The Federal Trade Commission has accepted an agreement to a proposed consent order from Michael D. Miller, individually and doing business as Natural Heritage Enterprises ("Miller").

The proposed consent order has been placed on the public record for thirty (30) days for receipt of comments by interested persons. Comments received during this period will become part of the public record. After thirty (30) days, the Commission will again review the agreement and the comments received, and will decide whether it should withdraw from the agreement or make final the agreement's proposed order.

This matter involves alleged unsubstantiated representations that "Rene Caisse's Original Herbal Tea Remedy," also known as "Rene Caisse's Essiac Tea" or "Essiac Tea" ("Essiac Tea") is effective for treating or curing a number of diseases including, among others, cancer, leukemia, diabetes, and AIDS/HIV. The complaint alleges that these representations were made through the following means, taken together: the visible portion of Miller's Internet Web sites and in the metatags and mouseover text. In addition, according to the FTC complaint, through the visible portion of his Internet advertisements, Miller falsely represented that clinical evidence proves that Essiac Tea is an effective cancer cure; that "recommended [Web] sites" to which respondent's home page links are independent Web sites not associated with Miller or Natural Heritage; and, impliedly, that the experiences of persons giving testimonials are representative of the typical experience of those using the product.

The proposed consent order contains provisions designed to prevent Miller from engaging in similar acts and practices in the future.

Part I of the order prohibits Miller from representing, without competent and reliable scientific evidence substantiating the representation, that any Essiac product, service, or program, or any other food, drug, or dietary supplement, is effective in the treatment or cure of certain enumerated diseases; that the product, service, or program is effective in the mitigation, treatment, prevention, or cure of any disease or illness; or about the health benefits, performance, safety, or efficacy of any such product, service, or program.

Part II of the order provides that Miller shall not misrepresent the connection or association between any Web site created and/or maintained by Miller and any other Web site, or the existence, contents, validity, results, conclusions, or interpretations of any test, study, or research.

Part III of the order provides that Miller shall not represent that the experience represented by any user testimonial or endorsement of the product, service, or program represents the typical or ordinary experience of members of the public who use the product, service, or program, unless the representation is substantiated or Miller discloses, clearly and prominently, in close proximity to the endorsement or testimonial, either what the generally expected results would be for users of the product, or the limited applicability of the endorser's experience to what consumers may generally expect to achieve.

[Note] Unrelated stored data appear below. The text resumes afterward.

(* ===== verification/VmExample.v ===== *)
(** * A small system

    A heap and a swap disk that satisfy the interfaces, and a system of eight
    physical pages with one address space, on which the theorems about the
    VM system can be run. *)

From S2P Require Import Prelude KHeap Bitmap VmState Coremap VmHeap Swap AddrSpace SpaceInv.

(** ** A heap: the next block is above all live ones *)

Definition ex_fresh (s : vm) : Z := 1 + foldr Z.max 0 (elements (heap s)).

Definition ex_kmalloc (sz : Z) : M vm Z := fun s =>
  Done (ex_fresh s) (set_heap ({[ex_fresh s]} ∪ heap s) s).

Definition ex_kfree (p : Z) : M vm unit := fun s =>
  if p =? 0 then Done tt s
  else if bool_decide (p ∈ heap s) then Done tt (set_heap (heap s ∖ {[p]}) s) else Fault.

Definition ex_heap_side (s s' : vm) : Prop := s' = set_heap (heap s') s.

Lemma ex_fresh_spec s : 0 < ex_fresh s /\ ex_fresh s ∉ heap s.
Proof.
  unfold ex_fresh. pose proof (foldr_max_nonneg (elements (heap s))). split; [lia|].
  intros H'. apply elem_of_elements, foldr_max_le in H'. lia.
Qed.

Lemma cm_ok_set_heap h s : cm_ok s -> cm_ok (set_heap h s).
Proof. intros Hok. by apply (cm_ok_ext s); try done; apply (co_unlocked _ Hok). Qed.

Lemma ex_kmalloc_spec sz s :
  wp (ex_kmalloc sz) (fun p s' => ex_heap_side s s' /\
    ((p = 0 /\ heap s' = heap s) \/ (0 < p /\ (p ∉ heap s) /\ heap s' = {[p]} ∪ heap s))) s.
Proof. destruct (ex_fresh_spec s). split; [done|]. right. done. Qed.

Lemma ex_kfree_spec p s : p <> 0 -> p ∈ heap s ->
  wp (ex_kfree p) (fun _ s' => ex_heap_side s s' /\ heap s' = heap s ∖ {[p]}) s.
Proof.
  intros Hp Hin. unfold wp, ex_kfree. rewrite (proj2 (Z.eqb_neq p 0)) by done. by rewrite bool_decide_eq_true_2.
Qed.

#[export, program] Instance ex_kmalloc_inst : KMalloc vm := {|
  kmalloc := ex_kmalloc;
  kfree := ex_kfree;
  heap_live := heap;
  heap_ok := cm_ok;
  heap_side := ex_heap_side;
|}.
Next Obligation.
  split; [intros s; unfold ex_heap_side; by destruct s|]. intros a b c Hab Hbc. unfold ex_heap_side in *.
  rewrite Hbc, Hab. done.
Qed.
Next Obligation. intros s s' Hok ->. by apply cm_ok_set_heap. Qed.
Next Obligation. intros. apply ex_kmalloc_spec. Qed.
Next Obligation. intros. by apply ex_kfree_spec. Qed.
Next Obligation. intros s _. unfold wp, ex_kfree. simpl. split; [|done]. unfold ex_heap_side. by destruct s. Qed.

#[export, program] Instance ex_vmheap : VmHeap := {|
  vm_kmalloc := ex_kmalloc_inst;
  wchan_create := ex_kmalloc 8;
  wchan_destroy := ex_kfree;
  junk := 3735928559;
|}.
Next Obligation. done. Qed.
Next Obligation. done. Qed.
Next Obligation.
  intros s s' E. cbn in E. unfold ex_heap_side in E. rewrite E. constructor; vm_simpl; try done.
  apply cm_ok_set_heap.
Qed.
Next Obligation. intros. apply ex_kmalloc_spec. Qed.
Next Obligation. intros. by apply ex_kfree_spec. Qed.

(** ** A disk: reads of pages never written fail *)

Definition EIO : Z := 32.

Definition ex_vop_read (vnode page_paddr offset : Z) : M vm Z := fun s =>
  match swap_data s !! (offset / PAGE_SIZE) with
  | Some pg => Done 0 (set_frames (<[page_paddr / PAGE_SIZE := pg]> (frames s)) s)
  | None => Done EIO (set_frames (<[page_paddr / PAGE_SIZE := zero_page]> (frames s)) s)
  end.

Definition ex_vop_write (vnode page_paddr offset : Z) : M vm Z := fun s =>
  match frames s !! (page_paddr / PAGE_SIZE) with
  | Some pg => Done 0 (set_swap_data (<[offset / PAGE_SIZE := pg]> (swap_data s)) s)
  | None => Done EIO (set_swap_data (<[offset / PAGE_SIZE := zero_page]> (swap_data s)) s)
  end.

#[export, program] Instance ex_swapdev : SwapDevice := {|
  vop_read := ex_vop_read;
  vop_write := ex_vop_write;
|}.
Next Obligation.
  intros vn pa off s. unfold wp, ex_vop_read. destruct (swap_data s !! _) as [pg|]; eexists; (split; [done|]); done.
Qed.
Next Obligation.
  intros vn pa off s. unfold wp, ex_vop_write. destruct (frames s !! _) as [pg|]; eexists; (split; [done|]); done.
Qed.

(** ** A system with one address space

    Address space 50 has one region of three pages at 0x400000, whose first
    page is resident in frame 4. *)

Definition ex_pte : pte := Pte 4194304 16384 0 MAPPED 0 52 0.
Definition ex_region : region := Region 4194304 12288 3 true true true 0.
Definition ex_as : addrspace := Addrspace 55 51 4206592 4206592.
Definition ex_space : space := Space ex_as [Entry 51 ex_pte (Sleeplock false 53 54)] [(55, ex_region)].
Definition ex_spaces : gmap Z space := {[50 := ex_space]}.

(** [free_pages] says whether the three pages after the address space's own
    are free. *)
Definition ex_sys (nfree : Z) : vm :=
  Vm 8192 32768
    [CoremapPage 0 fixed 0 0 false; CoremapPage 0 fixed 0 0 false;
     CoremapPage 2 fixed 0 0 false; CoremapPage 0 fixed 0 0 false;
     CoremapPage 1 used 50 4194304 false;
     if 0 <? nfree then free_page else CoremapPage 1 fixed 0 0 false;
     if 1 <? nfree then free_page else CoremapPage 1 fixed 0 0 false;
     if 2 <? nfree then free_page else CoremapPage 1 fixed 0 0 false]
    (3 + ((if 0 <? nfree then 0 else 1) + (if 1 <? nfree then 0 else 1) + (if 2 <? nfree then 0 else 1)))
    false false None 0 false 2 {[4 := {[0 := 65]}]} ∅
    (map (fun i => (TLBHI_INVALID (Z.of_nat i), TLBLO_INVALID)) (seq 0 64)) 9 0
    {[50; 51; 52; 53; 54; 55]} {[52 := Sleeplock false 53 54]} {[51 := ex_pte]} {[55 := ex_region]} {[50 := ex_as]} 50.

Lemma ex_sys_cm n : cm_ok (ex_sys n).
Proof.
  assert (forall b : bool, exists p, (if b then free_page else CoremapPage 1 fixed 0 0 false) = p /\ chunks [p] /\
    nbusy [p] = if b then 0 else 1) as Hp.
  { intros []; eexists; (split; [done|]); split; try done; [by apply chunks_free|by apply (chunks_kernel _ [])]. }
  destruct (Hp (0 <? n)) as (p5 & E5 & C5 & B5), (Hp (1 <? n)) as (p6 & E6 & C6 & B6), (Hp (2 <? n)) as (p7 & E7 & C7 & B7).
  unfold ex_sys. rewrite E5, E6, E7. constructor; vm_simpl; try done; try (unfold start_idx; simpl; lia).
  - unfold start_idx. vm_simpl. by repeat constructor.
  - unfold managed, start_idx. vm_simpl. apply (chunks_kernel (CoremapPage 2 fixed 0 0 false) [CoremapPage 0 fixed 0 0 false]); [done..|by repeat constructor|].
    apply chunks_user; [by left|done|]. apply (chunks_app [p5]); [done|]. by apply (chunks_app [p6]).
  - unfold managed, start_idx. vm_simpl.
    change (drop (Z.to_nat (8192 / PAGE_SIZE)) _) with ([CoremapPage 2 fixed 0 0 false; CoremapPage 0 fixed 0 0 false;
      CoremapPage 1 used 50 4194304 false] ++ [p5] ++ [p6] ++ [p7]).
    rewrite !nbusy_app, B5, B6, B7. change (nbusy [_; _; _]) with 3. lia.
Qed.

Lemma ex_spaces_inv as_ d : ex_spaces !! as_ = Some d -> as_ = 50 /\ d = ex_space.
Proof. unfold ex_spaces. by intros [<- <-]%lookup_singleton_Some. Qed.

Lemma ex_sys_inv n : vm_inv ex_spaces (ex_sys n).
Proof.
  constructor; [apply ex_sys_cm|..].
  - intros as_ d [-> ->]%ex_spaces_inv. constructor; try done.
    + by apply (bool_decide_unpack _); vm_compute.
    + apply Forall_forall. intros x Hx. split; [|by vm_simpl; set_solver].
      unfold blocks in Hx. simpl in Hx. set_solver by lia.
    + apply NoDup_singleton.
    + apply Forall_singleton. constructor; try done. eexists. split; [done|]. done.
    + by apply Forall_singleton.
  - by intros as1 d1 as2 d2 [-> ->]%ex_spaces_inv [-> ->]%ex_spaces_inv.
  - intros k p Hk Hu. exists 50, ex_space. split; [done|].
    assert (k = 4%nat) as ->; [|apply list_elem_of_here].
    unfold ex_sys in Hk. vm_simpl. unfold user_page in Hu.
    do 8 (destruct k as [|k]; [cbn in Hk; repeat case_match; simplify_eq; naive_solver|]). done.
Qed.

Parts I, II, and III apply to representations that are either express or implied, and specifically apply to representations communicated in any manner, including claims made by means of meta tags or mouseover text.

Part IV of the order requires respondent to deliver to the Commission a list, in the form of a sworn affidavit, of all consumers who purchased an Essiac product from respondent on or after September 15, 1996, and to send to all such consumers, by first class mail, an exact copy of a notice with information about the scientific research on Essiac tea.

Part V of the order requires respondent to pay seventeen thousand five hundred dollars ($17,500) in redress. The funds paid by respondent, together with any accrued interest, shall, in the discretion of the Commission, be used by the Commission to provide direct redress to purchasers of an Essiac product in connection with the acts or practices alleged in the complaint, and to pay any attendant costs of administration; or, if the Commission determines, in its sole discretion, that redress to purchasers of this product is wholly or partially impracticable or is otherwise unwarranted, any funds not so used shall be paid to the United States Treasury.

Part VI of the order states that representations for any drug that is permitted in labeling for such drug under any tentative final or final standard promulgated by the Food and Drug Administration, or under any new drug application approved by the Food and Drug Administration, are not prohibited by the order. The order also does not prohibit respondent from making any representation for any product that is specifically permitted in labeling for such product by regulations promulgated by the Food and Drug Administration pursuant to the Nutrition Labeling and Education Act of 1990.

Parts VII-XII of the order require Miller to keep copies of relevant advertisements and materials substantiating or calling into question claims made in the advertisements; to provide copies of the order to certain of its personnel; to notify the Commission of changes in the company that may affect the order; to notify the Commission of his current address and employment status, and any changes in address or in employment status; and to file compliance reports with the Commission. Part XIII provides that the order will terminate after twenty (20) years under certain circumstances.

The purpose of this analysis is to facilitate public comment on the proposed order, and it is not intended to constitute an official interpretation of the agreement and proposed order or to modify in any way their terms.